• [Task objective] Search the records for the string "fuel", then copy each line where it appears.
• • • • •
(* ===== verification/Sysfile.v ===== *)
(** * kernel/sysfile.c: the calls on paths

    link, unlink, open, mkdir, mknod, chdir and exec.  Each is one transaction
    of the file system (exec() runs its own). *)
From stdpp Require Import strings.
From S2P Require Import Prelude Mem StringC Kalloc Page Vm Locks Log Fs Sh Sys File Syscall Proc Exec.
From Stdlib Require Import ZArith Lia.
Local Open Scope list_scope.
Local Open Scope Z_scope.
Local Open Scope kernel_scope.

Definition O_RDWR : Z := 2.

(** The locals [name], [path] (also [new]), [old], [de], [argv] and [uarg], and
    the constant strings. *)
Definition sys_name (s : sys) : Z := fs_frame (y_fs s) + 64.
Definition path_buf (s : sys) : Z := fs_frame (y_fs s) + 128.
Definition old_buf (s : sys) : Z := fs_frame (y_fs s) + 256.
Definition de_buf (s : sys) : Z := fs_frame (y_fs s) + 640.
Definition argv_buf (s : sys) : Z := fs_frame (y_fs s) + 1408.
Definition uarg_buf (s : sys) : Z := fs_frame (y_fs s) + 1664.
Definition dot (s : sys) : Z := y_rodata s.
Definition dotdot (s : sys) : Z := y_rodata s + 2.

Definition inode_of (ip : Z) : M sys inode := infs (geti ip).
Definition modinode (ip : Z) (f : inode -> inode) : M sys unit := infs (modi ip f).
Definition set_inlink (n : Z) (i : inode) : inode :=
  mkInode (i_dev i) (i_inum i) (i_ref i) (i_valid i) (i_type i) (i_major i) (i_minor i) n (i_size i) (i_addrs i).
(** a 16-bit [short] *)
Definition s16 (x : Z) : Z := (x + 2 ^ 15) mod 2 ^ 16 - 2 ^ 15.

(** The exit [bad] of sys_link. *)
Definition link_bad (ip : Z) : M sys Z :=
  infs (ilock ip) ;;;
  modinode ip (fun i => set_inlink (s16 (i_nlink i - 1)) i) ;;;
  infs (iupdate ip) ;;;
  infs (iunlockput ip) ;;;
  end_op ;;;
  ret (-1).

Definition sys_link : M sys Z :=
  old <- gets old_buf ;;
  new <- gets path_buf ;;
  name <- gets sys_name ;;
  r <- argstr 0 old MAXPATH ;;
  if r <? 0 then ret (-1)
  else
    r <- argstr 1 new MAXPATH ;;
    if r <? 0 then ret (-1)
    else
      begin_op ;;;
      ip <- infs (namei old) ;;
      if ip =? null then end_op ;;; ret (-1)
      else
        infs (ilock ip) ;;;
        i <- inode_of ip ;;
        if i_type i =? T_DIR then infs (iunlockput ip) ;;; end_op ;;; ret (-1)
        else
          modinode ip (fun i => set_inlink (s16 (i_nlink i + 1)) i) ;;;
          infs (iupdate ip) ;;;
          infs (iunlock ip) ;;;
          dp <- infs (nameiparent new name) ;;
          if dp =? null then link_bad ip
          else
            infs (ilock dp) ;;;
            d <- inode_of dp ;;
            i <- inode_of ip ;;
            r <- (if negb (i_dev d =? i_dev i) then ret (-1) else infs (dirlink dp name (i_inum i))) ;;
            if r <? 0 then infs (iunlockput dp) ;;; link_bad ip
            else
              infs (iunlockput dp) ;;;
              infs (iput ip) ;;;
              end_op ;;;
              ret 0.

Fixpoint isdirempty_loop (fuel : nat) (dp off : Z) : M sys bool :=
  match fuel with
  | O => fun s => Spin s
  | S fuel =>
      d <- inode_of dp ;;
      if negb (u32 off <? i_size d) then ret true
      else
        de <- gets de_buf ;;
        r <- infs (readi dp false de (u32 off) 16) ;;
        if negb (r =? 16) then panic "isdirempty: readi"
        else
          inum <- inphys (getmem (fun m => ld16 m de)) ;;
          if negb (inum =? 0) then ret false else isdirempty_loop fuel dp (s32 (off + 16))
  end.
Definition isdirempty (dp : Z) : M sys bool :=
  d <- inode_of dp ;; isdirempty_loop (S (Z.to_nat (i_size d / 16 + 1))) dp (2 * 16).

Definition unlink_bad (dp : Z) : M sys Z := infs (iunlockput dp) ;;; end_op ;;; ret (-1).

(** sys_unlink from the lookup on; [dp] is locked.  isdirempty()'s own [de] is
    given the same address as sys_unlink's, which is not yet in use then. *)
Definition unlink_entry (dp name : Z) : M sys Z :=
  let* (ip, off) := infs (dirlookup dp name) in
  if ip =? null then unlink_bad dp
  else
    infs (ilock ip) ;;;
    i <- inode_of ip ;;
    if i_nlink i <? 1 then panic "unlink: nlink < 1"
    else
      e <- (if i_type i =? T_DIR then isdirempty ip else ret true) ;;
      if negb e then infs (iunlockput ip) ;;; unlink_bad dp
      else
        de <- gets de_buf ;;
        inphys (setmem (fun m => memset m de 0 16)) ;;;
        r <- infs (writei dp false de off 16) ;;
        if negb (r =? 16) then panic "unlink: writei"
        else
          i <- inode_of ip ;;
          when (i_type i =? T_DIR)
            (modinode dp (fun d => set_inlink (s16 (i_nlink d - 1)) d) ;;; infs (iupdate dp)) ;;;
          infs (iunlockput dp) ;;;
          modinode ip (fun i => set_inlink (s16 (i_nlink i - 1)) i) ;;;
          infs (iupdate ip) ;;;
          infs (iunlockput ip) ;;;
          end_op ;;;
          ret 0.

Definition sys_unlink : M sys Z :=
  path <- gets path_buf ;;
  name <- gets sys_name ;;
  r <- argstr 0 path MAXPATH ;;
  if r <? 0 then ret (-1)
  else
    begin_op ;;;
    dp <- infs (nameiparent path name) ;;
    if dp =? null then end_op ;;; ret (-1)
    else
      infs (ilock dp) ;;;
      m <- inphys (getmem (fun m => m)) ;;
      a <- gets dot ;;
      b <- gets dotdot ;;
      if (namecmp m name a =? 0) || (namecmp m name b =? 0) then unlink_bad dp else unlink_entry dp name.

(** The exit [fail] of create. *)
Definition create_fail (ip dp : Z) : M sys Z :=
  modinode ip (set_inlink 0) ;;;
  infs (iupdate ip) ;;;
  infs (iunlockput ip) ;;;
  infs (iunlockput dp) ;;;
  ret null.

(** create() from the allocation of the inode on; [dp] is locked. *)
Definition create_new (dp name type major minor : Z) : M sys Z :=
  d <- inode_of dp ;;
  ip <- infs (ialloc (i_dev d) type) ;;
  if ip =? null then infs (iunlockput dp) ;;; ret null
  else
    infs (ilock ip) ;;;
    modinode ip (fun i => mkInode (i_dev i) (i_inum i) (i_ref i) (i_valid i) (i_type i) major minor 1 (i_size i) (i_addrs i)) ;;;
    infs (iupdate ip) ;;;
    i <- inode_of ip ;;
    d <- inode_of dp ;;
    a <- gets dot ;;
    b <- gets dotdot ;;
    ok <- (if type =? T_DIR then
             r <- infs (dirlink ip a (i_inum i)) ;;
             if r <? 0 then ret false else r <- infs (dirlink ip b (i_inum d)) ;; ret (negb (r <? 0))
           else ret true) ;;
    if negb ok then create_fail ip dp
    else
      r <- infs (dirlink dp name (i_inum i)) ;;
      if r <? 0 then create_fail ip dp
      else
        when (type =? T_DIR) (modinode dp (fun d => set_inlink (s16 (i_nlink d + 1)) d) ;;; infs (iupdate dp)) ;;;
        infs (iunlockput dp) ;;;
        ret ip.

Definition create (path type major minor : Z) : M sys Z :=
  name <- gets sys_name ;;
  dp <- infs (nameiparent path name) ;;
  if dp =? null then ret null
  else
    infs (ilock dp) ;;;
    let* (ip, _) := infs (dirlookup dp name) in
    if negb (ip =? null) then
      infs (iunlockput dp) ;;;
      infs (ilock ip) ;;;
      i <- inode_of ip ;;
      if (type =? T_FILE) && ((i_type i =? T_FILE) || (i_type i =? T_DEVICE)) then ret ip
      else infs (iunlockput ip) ;;; ret null
    else create_new dp name type major minor.

Definition flag (omode f : Z) : bool := negb (Z.land omode f =? 0).
Definition unlock_fail (ip : Z) : M sys Z := infs (iunlockput ip) ;;; end_op ;;; ret (-1).

(** sys_open once the inode is locked. *)
Definition open_inode (ip omode : Z) : M sys Z :=
  i <- inode_of ip ;;
  if (i_type i =? T_DEVICE) && ((i_major i <? 0) || (NDEV <=? i_major i)) then unlock_fail ip
  else
    f <- filealloc ;;
    if f =? null then unlock_fail ip
    else
      fd <- fdalloc f ;;
      if fd <? 0 then fileclose f ;;; unlock_fail ip
      else
        i <- inode_of ip ;;
        (if i_type i =? T_DEVICE then modf f (fun k => set_fmajor (i_major i) (set_ftype FD_DEVICE k))
         else modf f (fun k => set_foff 0 (set_ftype FD_INODE k))) ;;;
        modf f (set_fip ip) ;;;
        modf f (set_frw (if flag omode O_WRONLY then 0 else 1) (if flag omode O_WRONLY || flag omode O_RDWR then 1 else 0)) ;;;
        when (flag omode O_TRUNC && (i_type i =? T_FILE)) (infs (itrunc ip)) ;;;
        infs (iunlock ip) ;;;
        end_op ;;;
        ret fd.

Definition sys_open : M sys Z :=
  path <- gets path_buf ;;
  omode <- argint 1 ;;
  n <- argstr 0 path MAXPATH ;;
  if n <? 0 then ret (-1)
  else
    begin_op ;;;
    if flag omode O_CREATE then
      ip <- create path T_FILE 0 0 ;;
      if ip =? null then end_op ;;; ret (-1) else open_inode ip omode
    else
      ip <- infs (namei path) ;;
      if ip =? null then end_op ;;; ret (-1)
      else
        infs (ilock ip) ;;;
        i <- inode_of ip ;;
        if (i_type i =? T_DIR) && negb (omode =? O_RDONLY) then unlock_fail ip else open_inode ip omode.

Definition sys_mkdir : M sys Z :=
  path <- gets path_buf ;;
  begin_op ;;;
  r <- argstr 0 path MAXPATH ;;
  ip <- (if r <? 0 then ret null else create path T_DIR 0 0) ;;
  if ip =? null then end_op ;;; ret (-1)
  else infs (iunlockput ip) ;;; end_op ;;; ret 0.

Definition sys_mknod : M sys Z :=
  path <- gets path_buf ;;
  begin_op ;;;
  major <- argint 1 ;;
  minor <- argint 2 ;;
  r <- argstr 0 path MAXPATH ;;
  ip <- (if r <? 0 then ret null else create path T_DEVICE (s16 major) (s16 minor)) ;;
  if ip =? null then end_op ;;; ret (-1)
  else infs (iunlockput ip) ;;; end_op ;;; ret 0.

Definition sys_chdir : M sys Z :=
  path <- gets path_buf ;;
  begin_op ;;;
  r <- argstr 0 path MAXPATH ;;
  ip <- (if r <? 0 then ret null else infs (namei path)) ;;
  if ip =? null then end_op ;;; ret (-1)
  else
    infs (ilock ip) ;;;
    i <- inode_of ip ;;
    if negb (i_type i =? T_DIR) then unlock_fail ip
    else
      infs (iunlock ip) ;;;
      j <- gets y_me ;;
      p <- getp j ;;
      iput_ptr (p_cwd p) ;;;
      end_op ;;;
      modp j (set_pcwd ip) ;;;
      ret 0.

(** The loop of sys_exec that fetches the arguments: whether it ended well. *)
Fixpoint exec_fetch (fuel : nat) (argv uarg uargv i : Z) : M sys bool :=
  match fuel with
  | O => fun s => Spin s
  | S fuel =>
      if MAXARG <=? i then ret false
      else
        r <- fetchaddr (u64 (uargv + 8 * i)) uarg ;;
        if r <? 0 then ret false
        else
          a <- inphys (getmem (fun m => ld64 m uarg)) ;;
          if a =? 0 then inphys (setmem (fun m => st64 m (argv + 8 * i) 0)) ;;; ret true
          else
            k <- inphys pg_kalloc ;;
            inphys (setmem (fun m => st64 m (argv + 8 * i) k)) ;;;
            if k =? 0 then ret false
            else
              r <- fetchstr a k PGSIZE ;;
              if r <? 0 then ret false else exec_fetch fuel argv uarg uargv (i + 1)
  end.

Fixpoint free_args (n : nat) (argv i : Z) : M sys unit :=
  match n with
  | O => ret tt
  | S n =>
      a <- inphys (getmem (fun m => ld64 m (argv + 8 * i))) ;;
      if a =? 0 then ret tt else inphys (pg_kfree a) ;;; free_args n argv (i + 1)
  end.

Definition sys_exec : M sys Z :=
  path <- gets path_buf ;;
  argv <- gets argv_buf ;;
  uarg <- gets uarg_buf ;;
  uargv <- argaddr 1 ;;
  r <- argstr 0 path MAXPATH ;;
  if r <? 0 then ret (-1)
  else
    inphys (setmem (fun m => memset m argv 0 (8 * MAXARG))) ;;;
    ok <- exec_fetch (S (Z.to_nat MAXARG)) argv uarg uargv 0 ;;
    r <- (if ok then exec path argv else ret (-1)) ;;
    free_args (Z.to_nat MAXARG) argv 0 ;;;
    ret r.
• • • • •
• [Solution below]
Fixpoint isdirempty_loop (fuel : nat) (dp off : Z) : M sys bool :=
  match fuel with
  | S fuel =>
          if negb (inum =? 0) then ret false else isdirempty_loop fuel dp (s32 (off + 16))
Fixpoint exec_fetch (fuel : nat) (argv uarg uargv i : Z) : M sys bool :=
  match fuel with
  | S fuel =>
              if r <? 0 then ret false else exec_fetch fuel argv uarg uargv (i + 1)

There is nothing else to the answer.